Before you know it she is accepted into Harvard Medical School and graduates with honors. Bravo! The problem is, now Jane has upwards of $200,000 worth of student loans to pay back. She gets married and begins practice as a pediatrician, her lifelong dream. But it will be a while before she begins to really rake in the dough and there are medical malpractice lawsuits on the horizon. Nonetheless, she and her husband, a college professor, are living well, having babies and attending church on Sundays. Everything seems fine until disaster strikes. Her mother is still piss poor and has just suffered from a stroke. A neighbor finds her laying face down in her apartment surrounded by urine and her own feces. Jane’s mother is admitted to the hospital and is soon discharged. Incontinent, paralyzed from the waist down and unable to take care of herself, Jane’s mother is just above the income threshold for medicaid and there are limited funds. She has no Health Insurance and therefore cannot afford to live in a Nursing Home or Assisted Living Facility, so Jane has to quit her job to take care of her mother, as her husband is unwilling to quit his. The financial problems caused by the fact that Jane can no longer supplement the family income as well as the demands of taking care of a sick elderly woman takes a toll on their marriage, and Jane’s husband starts banging his secretary. They get a divorce and the children are heartbroken. Jane is now a single mother with no job. She still has student loans and legal fees to pay back, no home because she can’t afford a mortgage, and three kids to put through college. Her oldest daughter Sarah is devastated by the break up of her family and commits suicide. Three months later, Jane’s mother dies due to inadequate medical care. Jane’s American Dream has turned into an American Nightmare.
Sounds extreme, right? Wrong. Things like this are happening everywhere. I can tell you that it is extremely difficult to pay for college, and I will explain why. Most people have an idea of the average college student’s financial situation. A freshman will have mom and dad foot most of the bill and private loans will take care of the rest, right?
Wrong.
Take me for example. I graduated from that Shithole High School a semester early with decent grades and community service. Go me, right? I figured I might as well try to go to college, so I briefly (and by briefly, I mean for about two seconds) thought about going into the military and even told the Hell Hole High School that those were my plans so they would let me graduate early. I took the ASVAB tests and got excellent scores, fielding calls from every military branch recruiter known to man telling me to join so I could become an officer. Of course, I am not going to go into the Military. I am a pacifist. So I changed my phone number to get rid of the recruiters and enrolled at the local junior college, with plans to save money on Gen Eds in mind. Problem was, my Dad makes too much money for me to get FAFSA and we are somewhat estranged. I had to work my tail off and go to School part time so I could get taken off of his tax returns, as a student has to be enrolled in school full time to be on their parents tax returns after they’re eighteen and to still be on their parents health insurance plan.
In any case, I no longer have Health Insurance but now that I’m off his taxes I go to School overtime, supplemented by a hefty financial aid award. But get this!
President Obama and his aides have spent a good bit of time over the last several weeks talking about the importance of education. Now they announce that they plan to cut spending on Pell grants, the big student-aid program that helps students in (roughly) the bottom half of the income distribution. As Jackie Calmes explains:
Pell grants for needy college students would be eliminated for summer classes, and graduate students would start accruing interest immediately on federal loans, though they would not have to pay until after they graduate; both changes are intended to help save $100 billion over 10 years to offset the costs of maintaining Pell grants for nine million students, according to administration officials.

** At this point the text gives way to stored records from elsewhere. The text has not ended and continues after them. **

(* ===== verification/RsqControl.v ===== *)
(** * RSQ control stream (crates/rsb-protocol/src/rsq/control.rs)

    The keepalive loops that run on the control stream after AUTH: the server
    answers PINGs, the client sends them and gives up after three silent
    rounds.  A stream is a script of read outcomes; a loop consumes it, records
    what it writes, and either ends with a result or waits for more input. *)
From stdpp Require Import base tactics list strings.
From Stdlib Require Import ZArith Lia.
From Stdlib Require Import Strings.Byte.
From S2P Require Import Prelude RsqProtocol.

Local Open Scope Z_scope.

Definition PONG_FAIL_CLOSE_THRESHOLD : Z := 3.

(** What a read of the stream can yield; [RTimeout] is the elapsed
    [PONG_TIMEOUT] around a client read. *)
Inductive ReadEvent :=
| RData (chunk : list byte)
| REof
| RError (e : string)
| RTimeout.

(** A loop that has ended, or one that waits for a read not in the script. *)
Inductive LoopEnd :=
| Ended (r : result unit)
| Waiting (buf : list byte).

(** The draws for the padding of the [n]-th frame a loop writes, and whether
    that write succeeds. *)
Record Env := mkEnv {
  env_rnd : nat -> nat -> byte;
  env_r : nat -> Z;
  env_write : nat -> result unit;
}.

Definition control_frame (env : Env) (n : nat) (ty : byte) : list byte :=
  encode_frame (env_rnd env n) ty x00 [] (random_pad_len (env_r env n) 8 32).

(** ** Server *)

(** The [while let Some(frame)] loop of [server_control_loop]: the buffer left
    and the frames written so far. *)
Fixpoint server_drain (env : Env) (fuel : nat) (out : list (list byte)) (buf : list byte)
  : result (list byte) * list (list byte) :=
  match try_decode_frame buf with
  | Err e => (Err e, out)
  | Panic e => (Panic e, out)
  | Ok None => (Ok buf, out)
  | Ok (Some frame) =>
      match fuel with
      | O => (Panic "fuel", out)
      | S fuel' =>
          match frame_consumed_len buf with
          | Err e => (Err e, out)
          | Panic e => (Panic e, out)
          | Ok total =>
              if bool_decide (frame_type frame = FRAME_PING) then
                let pong := control_frame env (length out) FRAME_PONG in
                match env_write env (length out) with
                | Ok _ => server_drain env fuel' (out ++ [pong]) (drop (Z.to_nat total) buf)
                | Err e => (Err e, out)
                | Panic e => (Panic e, out)
                end
              else server_drain env fuel' out (drop (Z.to_nat total) buf)
          end
      end
  end.

Fixpoint server_control_loop (env : Env) (script : list ReadEvent)
    (out : list (list byte)) (buf : list byte) : LoopEnd * list (list byte) :=
  match server_drain env (length buf) out buf with
  | (Err e, out) => (Ended (Err e), out)
  | (Panic e, out) => (Ended (Panic e), out)
  | (Ok buf, out) =>
      if 8192 <? zlen buf then (Ended (Err "rsq control buffer overflow"), out)
      else match script with
      | [] => (Waiting buf, out)
      | RData chunk :: script => server_control_loop env script out (buf ++ chunk)
      | REof :: _ => (Ended (Ok tt), out)
      | RError e :: _ => (Ended (Err e), out)
      | RTimeout :: script => server_control_loop env script out buf
      end
  end.

(** ** Client *)

Inductive WaitEnd :=
| WPong
| WTimeout
| WOther (e : string)
| WPanic (e : string)
| WWaiting (buf : list byte).

(** The inner loop of [wait_for_pong]: was a PONG found, and the buffer left. *)
Fixpoint pong_drain (fuel : nat) (buf : list byte) : result (bool * list byte) :=
  match try_decode_frame buf with
  | Err e => Err e
  | Panic e => Panic e
  | Ok None => Ok (false, buf)
  | Ok (Some frame) =>
      match fuel with
      | O => Panic "fuel"
      | S fuel' =>
          total ← frame_consumed_len buf;
          if bool_decide (frame_type frame = FRAME_PONG)
          then Ok (true, drop (Z.to_nat total) buf)
          else pong_drain fuel' (drop (Z.to_nat total) buf)
      end
  end.

(** [wait_for_pong] with its buffer; returns the reads it did not use. *)
Fixpoint wait_for_pong (script : list ReadEvent) (buf : list byte)
  : WaitEnd * list ReadEvent :=
  match pong_drain (length buf) buf with
  | Err e => (WOther e, script)
  | Panic e => (WPanic e, script)
  | Ok (true, _) => (WPong, script)
  | Ok (false, buf) =>
      match script with
      | [] => (WWaiting buf, [])
      | RData chunk :: script =>
          let buf := buf ++ chunk in
          if 4096 <? zlen buf then (WOther "rsq control response too large", script)
          else wait_for_pong script buf
      | REof :: script => (WOther "rsq control stream closed", script)
      | RError e :: script => (WOther e, script)
      | RTimeout :: script => (WTimeout, script)
      end
  end.

(** [client_ping_loop]: [n] PINGs have been written, [timeouts] is
    [consecutive_pong_timeouts]; one unit of fuel per round. *)
Fixpoint client_ping_loop (env : Env) (fuel : nat) (script : list ReadEvent)
    (out : list (list byte)) (timeouts : Z) : LoopEnd * list (list byte) :=
  match fuel with
  | O => (Ended (Panic "fuel"), out)
  | S fuel' =>
      let ping := control_frame env (length out) FRAME_PING in
      match env_write env (length out) with
      | Err e => (Ended (Err e), out)
      | Panic e => (Ended (Panic e), out)
      | Ok _ =>
          let out := out ++ [ping] in
          match wait_for_pong script [] with
          | (WPong, script) => client_ping_loop env fuel' script out 0
          | (WTimeout, script) =>
              let timeouts := Z.min (timeouts + 1) (2 ^ 32 - 1) in
              if PONG_FAIL_CLOSE_THRESHOLD <=? timeouts
              then (Ended (Err "rsq pong timeout"), out)
              else client_ping_loop env fuel' script out timeouts
          | (WOther e, _) => (Ended (Err e), out)
          | (WPanic e, _) => (Ended (Panic e), out)
          | (WWaiting buf, _) => (Waiting buf, out)
          end
      end
  end.

(** ** Frames on the stream *)

Record CtlFrame := mkCtlFrame {
  cf_type : byte;
  cf_payload : list byte;
  cf_pad : Z;
  cf_rnd : nat -> byte;
}.

Definition cf_enc (f : CtlFrame) : list byte :=
  encode_frame (cf_rnd f) (cf_type f) x00 (cf_payload f) (cf_pad f).
Definition cf_ok (f : CtlFrame) : Prop :=
  zlen (cf_payload f) < 2 ^ 62 /\ 0 <= cf_pad f /\ zlen (cf_enc f) <= 8192.
Definition stream (fs : list CtlFrame) : list byte := concat (cf_enc <$> fs).

Definition ping_count (fs : list CtlFrame) : nat :=
  length (filter (fun f => cf_type f = FRAME_PING) fs).

(** The PONGs numbered [k] to [k + n - 1]. *)
Definition pongs (env : Env) (k n : nat) : list (list byte) :=
  (fun i => control_frame env i FRAME_PONG) <$> seq k n.

Lemma cf_enc_length f : (7 <= length (cf_enc f))%nat.
Proof. apply encode_frame_length. Qed.

Lemma cf_decode f rest :
  cf_ok f ->
  exists frame, try_decode_frame (cf_enc f ++ rest) = Ok (Some frame) /\
    frame_type frame = cf_type f /\
    frame_consumed_len (cf_enc f ++ rest) = Ok (zlen (cf_enc f)).
Proof.
  intros (Hp & Hpad & _). unfold cf_enc.
  rewrite decode_encoded, consumed_encoded by (done || (right; done)).
  eexists. done.
Qed.

Lemma cf_decode_prefix f k :
  cf_ok f -> (k < length (cf_enc f))%nat -> k <> 6%nat ->
  try_decode_frame (take k (cf_enc f)) = Ok None.
Proof. intros (Hp & Hpad & _) Hk H6. apply decode_strict_prefix; (done || right; done). Qed.

Lemma drop_enc f rest : drop (Z.to_nat (zlen (cf_enc f))) (cf_enc f ++ rest) = rest.
Proof. unfold zlen. by rewrite Nat2Z.id, drop_app_length. Qed.

Lemma ping_count_cons f fs :
  ping_count (f :: fs) = ((if bool_decide (cf_type f = FRAME_PING) then 1 else 0) + ping_count fs)%nat.
Proof. unfold ping_count. rewrite filter_cons. by case_decide; case_bool_decide. Qed.

Lemma server_drain_frames env fs : forall fuel out p,
  (forall n, env_write env n = Ok tt) -> Forall cf_ok fs -> try_decode_frame p = Ok None ->
  (length (stream fs ++ p) <= fuel)%nat ->
  server_drain env fuel out (stream fs ++ p)
  = (Ok p, out ++ pongs env (length out) (ping_count fs)).
Proof.
  induction fs as [|f fs IH]; intros fuel out p Hw Hok Hp Hfuel.
  { change (stream [] ++ p) with p. unfold pongs. rewrite app_nil_r.
    destruct fuel; simpl; by rewrite Hp. }
  inversion_clear Hok as [|? ? Hf Hfs].
  change (stream (f :: fs)) with (cf_enc f ++ stream fs) in *. rewrite <-app_assoc in *.
  pose proof (cf_enc_length f). rewrite length_app in Hfuel.
  destruct fuel as [|fuel]; [lia|].
  destruct (cf_decode f (stream fs ++ p) Hf) as (frame & Hd & Ht & Hc).
  cbn [server_drain]. rewrite Hd, Hc, Ht, Hw, drop_enc, ping_count_cons.
  case_bool_decide as Hping; rewrite IH by (done || lia); [|done].
  f_equal. rewrite <-app_assoc. f_equal. unfold pongs. rewrite length_app. simpl.
  by rewrite Nat.add_comm.
Qed.

(** ** Where reads cut the stream *)

(** Skip the frames (given by their lengths) that [pos] bytes complete: the
    lengths that are left and the position inside the next frame. *)
Fixpoint advance (lens : list nat) (pos : nat) : list nat * nat :=
  match lens with
  | [] => ([], pos)
  | l :: rest => if (pos <? l)%nat then (lens, pos) else advance rest (pos - l)
  end.

(** No read ends exactly six bytes into a frame. *)
Fixpoint cuts_ok (lens : list nat) (pos : nat) (chunks : list (list byte)) : bool :=
  match chunks with
  | [] => true
  | c :: chunks' =>
      let '(lens', pos') := advance lens (pos + length c) in
      negb (pos' =? 6)%nat && cuts_ok lens' pos' chunks'
  end.

Definition lens_of (fs : list CtlFrame) : list nat := (fun f => length (cf_enc f)) <$> fs.

(** [p] is what has arrived of the first frame of [fs]. *)
Definition partial_of (fs : list CtlFrame) (p : list byte) : Prop :=
  p = [] \/ exists f fs', fs = f :: fs' /\ p = take (length p) (cf_enc f) /\
    (length p < length (cf_enc f))%nat.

Oh, fantastic! Keep in mind that my situation is not unique. Many students are like me, with families either too poor or too unwilling to help pay for school. I have a friend, for example, who had to run away from home when she was in Hell High School because her Step Father was beating her mother. She supported herself with two jobs and help from family and friends until she graduated, and now she has classes with me. I don’t know how she does it, because she is forced by FAFSA to file as a dependent even though she receives no help from her family and supports herself completely. She is awarded funds based on the assumption that her parents help her when in reality she has to pay for full time school as well as everything else.
And why is it that school is so expensive? Gods only know. The cost of living has increased exponentially since my parents were in college. It is easy for some stuck-in-the past 1950’s holdover to lecture one of us stupid delinquent teenagers about how THEY did it when they were our age so why can’t we? Well, I feel like saying to these idiots, you’re the ignorant fools who elected conservative Presidents and congresses for the past several decades and caused the inflation and budget cuts that led to all of these problems. Get over yourself.
Not only that, but tuition is obscenely expensive since now colleges are run more like businesses instead of academic institutions that shape young minds and prepare the leaders of tomorrow. I have to pay thousands of dollars for Professors to teach me the same bull shit I’ve been learning since the sixth grade (which is not to say I don’t learn a lot in College these days from certain professors, but I digress) and then once I and many students have paid several more thousands to complete an undergraduate degree two thirds of us STILL won’t be able to get a job. And people wonder why our education system is so behind.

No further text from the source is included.